Un secondo fattore è la disgregazione dei sistemi sociali. Con questo termine Giddens intende il processo secondo il quale i rapporti sociali tendono a basarsi su un’impersonale senso di fiducia che forzatamente dobbiamo concedere alle istituzioni, piuttosto che sulla reale interazione sociale tra le persone. Per spiegare meglio il concetto, Giddens porta l’esempio della creazione di emblemi simbolici come la moneta, o l’istituzione dei cosiddetti sistemi esperti fondati sul sapere tecnologico-organizzativo. In entrambi questi esempi, moneta e sapere tecnologico-organizzativo, il cittadino comune imposta il suo rapporto con le istituzioni in termini di fiducia e non di rapporto diretto con istituzioni e persone fisiche; non è in grado inoltre di controllare i meccanismi dell’economia monetaria e neppure padroneggiare totalmente il sapere tecnologico-organizzativo che governa le istituzioni. Questa fiducia si basa su una informazione incompleta, ma è necessaria per vivere all’interno del sistema.

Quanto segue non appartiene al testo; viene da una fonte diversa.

Lemma parse_digits_of k : forall n acc, 0 <= n <= u64_max -> n < 10 ^ Z.of_nat k ->
  parse_digits 0 (digits_of k n acc) = parse_digits n acc.
Proof.
  induction k as [|k IH]; intros n acc Hn Hk.
  { cbn in *. by replace n with 0 by lia. }
  cbn [digits_of]. case_decide as H10.
  - cbn [parse_digits]. rewrite decide_True by lia. by replace (0 * 10 + (48 + n - 48)) with n by lia.
  - replace (Z.of_nat (S k)) with (Z.of_nat k + 1) in Hk by lia. rewrite Z.pow_add_r in Hk by lia.
    pose proof (Z.div_mod n 10 ltac:(lia)) as Hdm. pose proof (Z.mod_pos_bound n 10 ltac:(lia)) as Hm.
    rewrite IH; [|lia|apply Z.div_lt_upper_bound; lia].
    cbn [parse_digits]. rewrite decide_True by lia. f_equal. lia.
Qed.

Lemma read_written_generation g : 1 <= g <= u64_max -> read_boot_generation (write_boot_generation g) = Ok g.
Proof.
  intros Hg. unfold read_boot_generation, write_boot_generation.
  destruct (digits_of_nonempty 20 g [] ltac:(lia)) as (b & l & Hd & Hb).
  rewrite trim_visible; [|by apply digits_of_visible; [lia|]|by rewrite Hd|by repeat constructor].
  assert (parse_u64 (digits_of 20 g []) = Some g) as ->.
  { transitivity (parse_digits 0 (digits_of 20 g [])).
    - rewrite Hd. unfold parse_u64. by rewrite decide_False by lia.
    - rewrite parse_digits_of by (unfold u64_max in *; lia). done. }
  unfold from_u64. by rewrite decide_False by lia.
Qed.

Lemma hex_digit_visible n : 0 <= n < 16 -> visible (hex_digit n).
Proof.
  intros Hn. unfold visible, is_whitespace, hex_digit.
  case_decide; by rewrite !bool_decide_eq_false_2 by lia.
Qed.

Lemma hex_nibble_digit n : 0 <= n < 16 -> hex_nibble (hex_digit n) = Some n.
Proof.
  intros Hn. unfold hex_nibble, hex_digit. destruct (decide (n < 10)).
  - rewrite decide_True by lia. f_equal. lia.
  - rewrite decide_False by lia. rewrite decide_True by lia. f_equal. lia.
Qed.

Lemma nibbles b : u8 b -> 0 <= b / 16 < 16 /\ 0 <= b mod 16 < 16 /\ Z.lor (Z.shiftl (b / 16) 4) (b mod 16) = b.
Proof.
  intros Hb. width. split; [split; [apply Z.div_pos|apply Z.div_lt_upper_bound]; lia|].
  split; [apply Z.mod_pos_bound; lia|].
  assert (forallb (fun b => Z.lor (Z.shiftl (b / 16) 4) (b mod 16) =? b) (seqZ 0 256) = true) as Hall
    by (vm_compute; reflexivity).
  rewrite forallb_forall in Hall. apply Z.eqb_eq, Hall, list_elem_of_In, elem_of_seqZ. lia.
Qed.

Lemma unhex_hex bs : byte_string bs -> unhex (hex_identity bs) = Some bs.
Proof.
  induction 1 as [|b bs Hb _ IH]; [done|]. destruct (nibbles b Hb) as (Hh & Hl & Hv).
  unfold hex_identity in *. cbn [fmap list_fmap concat app unhex].
  rewrite !hex_nibble_digit by done. cbn [mbind option_bind]. by rewrite IH, Hv.
Qed.

Lemma hex_identity_visible bs : byte_string bs -> Forall visible (hex_identity bs).
Proof.
  induction 1 as [|b bs Hb _ IH]; [constructor|]. destruct (nibbles b Hb) as (Hh & Hl & _).
  unfold hex_identity in *. cbn. repeat constructor; [by apply hex_digit_visible..|done].
Qed.

Lemma length_hex bs : length (hex_identity bs) = (2 * length bs)%nat.
Proof. induction bs as [|b bs IH]; [done|]. unfold hex_identity in *. cbn in *. lia. Qed.

Lemma read_written_identity id : id16 id -> read_identity (write_identity id) = Ok id.
Proof.
  intros Hid. unfold read_identity, write_identity. cbv zeta.
  pose proof (be_bytes_byte_string 16 id) as Hbs.
  assert (trim (hex_identity (be_bytes 16 id)) = hex_identity (be_bytes 16 id)) as ->.
  { rewrite <- (app_nil_r (hex_identity _)) at 1. apply trim_visible; [by apply hex_identity_visible|done|done]. }
  rewrite length_hex, length_be_bytes. rewrite decide_False by lia. rewrite unhex_hex by done.
  f_equal. apply be_value_bytes. unfold id16 in Hid. change (256 ^ Z.of_nat 16) with (2 ^ 128). lia.
Qed.

(** ** A Cell across restarts *)

(** The directory of a Cell, the authority of the process that runs on it, and
    every fence a process on it has ever presented. *)
Record Host := {
  h_dir : DataDir;
  h_process : option CellAuthority;
  h_issued : list CellFence;
}.

Inductive host_step (h : Host) : Host -> Prop :=
  | hs_claim writes identity slot dir a :
      id16 identity ->
      claim_with_data_dir writes (a_identity <$> h_process h) (h_dir h) identity = (slot, dir, Ok a) ->
      host_step h {| h_dir := dir; h_process := Some a; h_issued := fence_of a :: h_issued h |}
  | hs_claim_refused writes identity slot dir e :
      id16 identity ->
      claim_with_data_dir writes (a_identity <$> h_process h) (h_dir h) identity = (slot, dir, Err e) ->
      host_step h {| h_dir := dir; h_process := h_process h; h_issued := h_issued h |}
  | hs_advance a a' f :
      h_process h = Some a -> advance_epoch a = (a', Ok f) ->
      host_step h {| h_dir := h_dir h; h_process := Some a'; h_issued := f :: h_issued h |}
  | hs_exit :
      host_step h {| h_dir := h_dir h; h_process := None; h_issued := h_issued h |}.

Inductive host_reachable : Host -> Prop :=
  | hr_initial :
      host_reachable {| h_dir := {| identity_file := None; boot_file := None |};
                        h_process := None; h_issued := [] |}
  | hr_step h h' : host_reachable h -> host_step h h' -> host_reachable h'.

(** Fences issued before, against the boot generation and epoch in force. *)
Definition issued_before (identity generation : Z) (process : option CellAuthority) (f : CellFence) : Prop :=
  f_identity f = identity /\ f_node_boot_generation f <= generation
  /\ match process with
     | Some a => f_node_boot_generation f = generation ->
                 f_epoch f < a_epoch a \/ f = fence_of a
     | None => True
     end.

Definition runs_on (identity generation : Z) (process : option CellAuthority) : Prop :=
  match process with
  | Some a => a_identity a = identity /\ a_node_boot_generation a = generation
  | None => True
  end.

Il terzo fattore del dinamismo della modernità è ciò che Giddens chiama la riflessività della vita sociale moderna. In un senso più generico, l’idea di riflessività si riferisce ancora all’assenza di un sapere stabile e definitivo. Le stesse pratiche sociali vengono costantemente riesaminate e riformate alla luce dei nuovi dati acquisiti e delle nuove conoscenze. Non esiste più uno standard di riferimento: le convenzioni vengono sempre riviste in nome di un approccio scientifico che, con l’acquisizione di nuovi dati, nelle intenzioni diviene più efficiente, ma viene di conseguenza avvertito come instabile. Nelle condizioni della modernità il futuro stesso rimane costantemente aperto, proprio in virtù della riflessività.

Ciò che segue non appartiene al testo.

(* ===== verification/Detector.v ===== *)
(** * Detector: the failure detector of a Cell

    Models nlos-cell/src/failure_detector.rs: heartbeats, sweeps and epoch
    advances over the subjects a Cell watches. The source iterates over a
    [HashMap] and sorts what it reports; the model iterates in key order. *)

From S2P Require Import Prelude Bytes Cell.

(** ** Data *)

Inductive MonitoredSubject := Fiber (id : Z) | Process (id : Z).

Definition subject_key (s : MonitoredSubject) : Z * Z :=
  match s with Fiber id => (0, id) | Process id => (1, id) end.

#[export] Instance subject_eq_dec : EqDecision MonitoredSubject.
Proof. solve_decision. Defined.
#[export] Instance subject_countable : Countable MonitoredSubject.
Proof.
  refine (inj_countable' (fun s => match s with Fiber id => inl id | Process id => inr id end)
    (fun x => match x with inl id => Fiber id | inr id => Process id end) _). by intros [].
Defined.
#[export] Instance subject_btree_key : BTreeKey MonitoredSubject :=
  fun s t => pair_le (subject_key s) (subject_key t).
#[export] Instance subject_btree_laws : BTreeKeyLaws MonitoredSubject.
Proof.
  split.
  - intros s t. unfold key_le, subject_btree_key, pair_le. apply _.
  - intros s t. unfold key_le, subject_btree_key, pair_le. lia.
  - intros s t u. unfold key_le, subject_btree_key, pair_le. lia.
Defined.

Inductive Liveness := Alive | Suspect | Dead.

Record FailureDetectorConfig := { suspect_after : Z; dead_after : Z }.

Record DeadJudgment := {
  j_subject : MonitoredSubject;
  j_epoch : Z;
  j_dead_at : Z;
  j_incarnation : Z;
}.

Inductive FailureDetectorError :=
  | ClockRegression (presented last_seen : Z)
  | SubjectAlreadyDead (subject : MonitoredSubject) (epoch incarnation : Z)
  | DetectorEpochNotAdvanced (presented current : Z)
  | DetectorIdentityMismatch (presented current : Z)
  | DeadThresholdBeforeSuspect (suspect dead : Z).

(** [FailureDetectorConfig::new] *)
Definition config_new (suspect dead : Z) : result FailureDetectorError FailureDetectorConfig :=
  if decide (dead < suspect) then Err (DeadThresholdBeforeSuspect suspect dead)
  else Ok {| suspect_after := suspect; dead_after := dead |}.

Record SubjectRecord := {
  sr_epoch : Z;
  sr_incarnation : Z;
  sr_baseline_tick : Z;
  sr_last_heartbeat : option Z;
  sr_suspected_at : option Z;
  sr_dead_at : option Z;
}.

Definition record_liveness (r : SubjectRecord) : Liveness :=
  match sr_dead_at r, sr_suspected_at r with
  | Some _, _ => Dead
  | None, Some _ => Suspect
  | None, None => Alive
  end.

Definition silence_since (r : SubjectRecord) : Z := default (sr_baseline_tick r) (sr_last_heartbeat r).

Record FailureDetector := {
  fd_identity : Z;
  fd_epoch : Z;
  fd_config : FailureDetectorConfig;
  fd_last_tick : Z;
  fd_subjects : gmap MonitoredSubject SubjectRecord;
  fd_dead_judgments : list DeadJudgment;
}.

Record LivenessView := {
  v_subject : MonitoredSubject;
  v_liveness : Liveness;
  v_epoch : Z;
  v_incarnation : Z;
  v_last_heartbeat : option Z;
  v_suspected_at : option Z;
  v_dead_at : option Z;
}.

Record SweepReport := {
  sw_epoch : Z;
  newly_suspected : list (MonitoredSubject * Z);
  newly_dead : list DeadJudgment;
}.

Record EpochAdvanceReport := {
  ea_previous_epoch : Z;
  ea_new_epoch : Z;
  suspicions_voided : list (MonitoredSubject * Z);
  re_tracked_after_death : list MonitoredSubject;
}.

(** ** Operations *)

Definition detector_new (fence : CellFence) (config : FailureDetectorConfig) : FailureDetector := {|
  fd_identity := f_identity fence; fd_epoch := f_epoch fence; fd_config := config;
  fd_last_tick := 0; fd_subjects := ∅; fd_dead_judgments := [] |}.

La possibilità di incidere in modo determinante sul mondo naturale e segnare il destino dell’ambiente naturale che ci ospita è un’altra novità rispetto alle epoche passate. Viviamo un’era che di recente è stata battezzata come Antropocene: a differenza di ere geologiche passate, questa era è condizionata in modo determinata dalla specie umana. L’uomo stesso può essere causa diretta di pericoli materiali e sanitari per la propria specie e per le altre esistenti sul pianeta. Questi pericoli sono generati dalla sua azione diretta o indiretta sull’ambiente.

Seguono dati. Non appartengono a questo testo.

(* ===== verification/OpStore.v ===== *)
(** * OpStore: the durable operation authority

    Models nlos-store/src/lib.rs: the SQLite tables of operations, their outbox, their
    idempotency records and their dispatch receipts, with the constraints and triggers of
    the schema, and every operation of [SqliteOperationStore]. *)

From S2P Require Import Prelude Bytes Txn Operation.

Definition MAX_ENDPOINT_COMPONENT_BYTES : Z := 128.
Definition MAX_DURABLE_RESULT_BYTES : Z := 1048576.
Definition MAX_PARK_REASON_BYTES : Z := 1024.
Definition SCHEMA_VERSION : Z := 6.

Definition size_of (b : bytes) : Z := Z.of_nat (length b).

(** ** Errors and answers *)

(** Without the two errors the model cannot reach: [LockPoisoned], as no operation
    panics, and [DurabilityUnavailable], as SQLite is taken to grant WAL and FULL. *)
Inductive StoreError :=
  | Sqlite (e : SqliteError)
  | Operation (e : OperationError)
  | CorruptRecord (reason : string)
  | UnsupportedSchema (version : Z)
  | OutboxEntryNotFound
  | OutboxParkConflict
  | InvalidParkRequest (reason : string)
  | InvalidIdempotencyScope
  | IdempotencyConflict
  | IdempotencyRecordNotFound
  | DispatchPreparationNotFound
  | DispatchPreparationConflict
  | OperationNotActivated
  | CancelEpochConflict (expected current : Z)
  | DurableResultTooLarge (actual maximum : Z).

Inductive RegistrationDecision := Created (h : OperationHandle) | Existing (h : OperationHandle).

Record OperationDispatchPreparation := {
  dp_operation : OperationHandle;
  dp_owner_fiber : FiberHandle;
  dp_cancellation_scope_id : Z;
  dp_cancellation_generation : Z;
  dp_callback_id : Z;
  dp_cancel_epoch : Z;
  dp_preparation_receipt_id : Z;
}.
#[export] Instance preparation_eq_dec : EqDecision OperationDispatchPreparation.
Proof. solve_decision. Defined.

Inductive OperationPrepareDecision :=
  | Prepared (p : OperationDispatchPreparation)
  | PrepareReplayed (p : OperationDispatchPreparation).

Record OperationDispatchActivation := {
  da_preparation : OperationDispatchPreparation;
  da_ticket : CallbackTicket;
  da_activation_receipt_id : Z;
}.

Inductive OperationActivationDecision :=
  | Activated (a : OperationDispatchActivation)
  | ActivationReplayed (a : OperationDispatchActivation).

Record IdempotencyScope := { application_id : Z; service : bytes; method : bytes }.

Record DurableCallResult := { cr_operation : OperationHandle; cr_receipt_id : Z; cr_result_wire : bytes }.

Inductive IdempotencyDecision :=
  | CallCreated (h : OperationHandle)
  | PendingOrUncertain (h : OperationHandle)
  | CallCompleted (r : DurableCallResult).

Inductive OutboxKind := WakeFiber | ReconcileEffect.
#[export] Instance outbox_kind_eq_dec : EqDecision OutboxKind.
Proof. solve_decision. Defined.

Inductive CancelRequestDecision :=
  | CancelApplied (s : OperationSnapshot)
  | CancelReplayed (s : OperationSnapshot)
  | AlreadyTerminal (s : OperationSnapshot).

Record OutboxEntry := {
  oe_sequence : Z;
  oe_kind : OutboxKind;
  oe_operation : OperationHandle;
  oe_owner_fiber : FiberHandle;
  oe_callback_id : option Z;
  oe_state : OperationState;
}.
#[export] Instance outbox_entry_eq_dec : EqDecision OutboxEntry.
Proof. solve_decision. Defined.

Inductive OutboxParkDecision := Parked (sequence parked_at_ms : Z) | ParkReplayed (sequence parked_at_ms : Z).
Inductive OutboxUnparkDecision := Unparked (sequence unparked_at_ms : Z) | UnparkReplayed (sequence unparked_at_ms : Z).

(** A parked entry, and an entry with its parking history. *)
Record ParkedOutboxEntry := {
  pe_entry : OutboxEntry;
  pe_acknowledged : bool;
  pe_parked_at_ms : Z;
  pe_park_reason : bytes;
}.

Record OutboxParkHistoryEntry := {
  he_entry : OutboxEntry;
  he_acknowledged : bool;
  he_parked : bool;
  he_park_count : Z;
  he_unpark_count : Z;
  he_parked_at_ms : option Z;
  he_park_reason : option bytes;
  he_unparked_at_ms : option Z;
  he_unpark_reason : option bytes;
}.

Record OperationEndpointProof := {
  ep_operation : OperationHandle;
  ep_owner_fiber : FiberHandle;
  ep_cancellation_scope_id : Z;
  ep_cancellation_generation : Z;
  ep_participant_id : Z;
  ep_participant_generation : Z;
  ep_admission_receipt_id : Z;
}.

Record OperationActivationProof := {
  ap_operation : OperationHandle;
  ap_preparation_receipt_id : Z;
  ap_activation_receipt_id : Z;
  ap_callback_id : Z;
  ap_cancel_epoch : Z;
}.

(** ** Tables *)

(** Columns of fixed-length blobs are the numbers they spell; a [CHECK] of the schema
    keeps their length. *)
Record OperationRow := {
  o_generation : Z;
  o_owner_fiber_id : Z;
  o_owner_fiber_generation : Z;
  o_cancellation_scope_id : Z;
  o_cancellation_generation : Z;
  o_cancel_epoch : Z;
  o_state_kind : Z;
  o_receipt_id : option Z;
  o_issued_callback_id : option Z;
  o_issued_cancel_epoch : option Z;
  o_accepted_callback_id : option Z;
  o_revision : Z;
}.

Record OutboxRow := {
  x_kind : Z;
  x_operation_id : Z;
  x_operation_generation : Z;
  x_owner_fiber_id : Z;
  x_owner_fiber_generation : Z;
  x_callback_id : option Z;
  x_state_kind : Z;
  x_receipt_id : Z;
  x_acknowledged : Z;
  x_parked_at_ms : option Z;
  x_park_reason : option bytes;
  x_unparked_at_ms : option Z;
  x_unpark_reason : option bytes;
  x_park_count : Z;
}.

Record CallRow := {
  c_request_digest : Z;
  c_operation_id : Z;
  c_operation_generation : Z;
  c_receipt_id : option Z;
  c_response_wire : option bytes;
}.

Record DispatchActivationRecord := {
  ar_activation_receipt_id : Z;
  ar_operation : OperationHandle;
  ar_preparation_receipt_id : Z;
  ar_callback_id : Z;
  ar_cancel_epoch : Z;
}.

(** The primary key of [idempotent_calls]. *)
Definition CallKey : Type := Z * bytes * bytes * Z.

Record Db := {
  db_operations : gmap Z OperationRow;
  db_outbox : gmap Z OutboxRow;
  db_sequence : Z;
  db_calls : gmap CallKey CallRow;
  db_preparations : gmap Z OperationDispatchPreparation;
  db_activations : gmap Z DispatchActivationRecord;
  db_user_version : Z;
}.

#[export] Instance eta_outbox_row : Eta OutboxRow := fun x =>
  Build_OutboxRow (x_kind x) (x_operation_id x) (x_operation_generation x) (x_owner_fiber_id x)
    (x_owner_fiber_generation x) (x_callback_id x) (x_state_kind x) (x_receipt_id x) (x_acknowledged x)
    (x_parked_at_ms x) (x_park_reason x) (x_unparked_at_ms x) (x_unpark_reason x) (x_park_count x).
#[export] Instance set_x_acknowledged : Setter x_acknowledged. Proof. build_setter. Defined.
#[export] Instance set_x_parked_at_ms : Setter x_parked_at_ms. Proof. build_setter. Defined.
#[export] Instance set_x_park_reason : Setter x_park_reason. Proof. build_setter. Defined.
#[export] Instance set_x_unparked_at_ms : Setter x_unparked_at_ms. Proof. build_setter. Defined.
#[export] Instance set_x_unpark_reason : Setter x_unpark_reason. Proof. build_setter. Defined.
#[export] Instance set_x_park_count : Setter x_park_count. Proof. build_setter. Defined.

Nelle società precedenti la tradizione forniva un quadro di riferimento e di controllo per la vita sociale. La riflessività della vita moderna rimescola in continuazione le convenzioni rendendo la realtà percepita instabile. La condizione psicologica della fiducia in epoche premoderne era basata su una condizione sociale ed esistenziale diversa: su legami parentali e sulla comunità locale in primo luogo, ma anche su una cosmologia religiosa rassicurante, dove alla religione era demandato il ruolo di spiegare il mondo e gli eventi.
La fiducia accordata ai sistemi astratti sopra citati, è affrontata in termini ambivalenti dall’individuo moderno. Il sapere tecnico genera rispetto e aspettative sulla possibilità di gestire la vita sociale, ma contemporaneamente produce diffidenza. In primo luogo per l’impiego di linguaggi inaccessibili. In secondo luogo, la struttura stessa del sapere scientifico che si basa sulla citata riflessività: chi ci assicura che il punto delle conoscenze di oggi non saranno riviste completamente in un futuro troppo lontano, caratterizzando così il nostro sapere attuale come illusione, grossolano errore o persino menzogna? Questa circolarità, questa trappola cognitiva, contribuisce a generare l’inquietudine della nostra epoca.
Tratto da: D. Donadio, La cittadinanza globale. Nuove utopie e biodiversità culturale per una società nuova.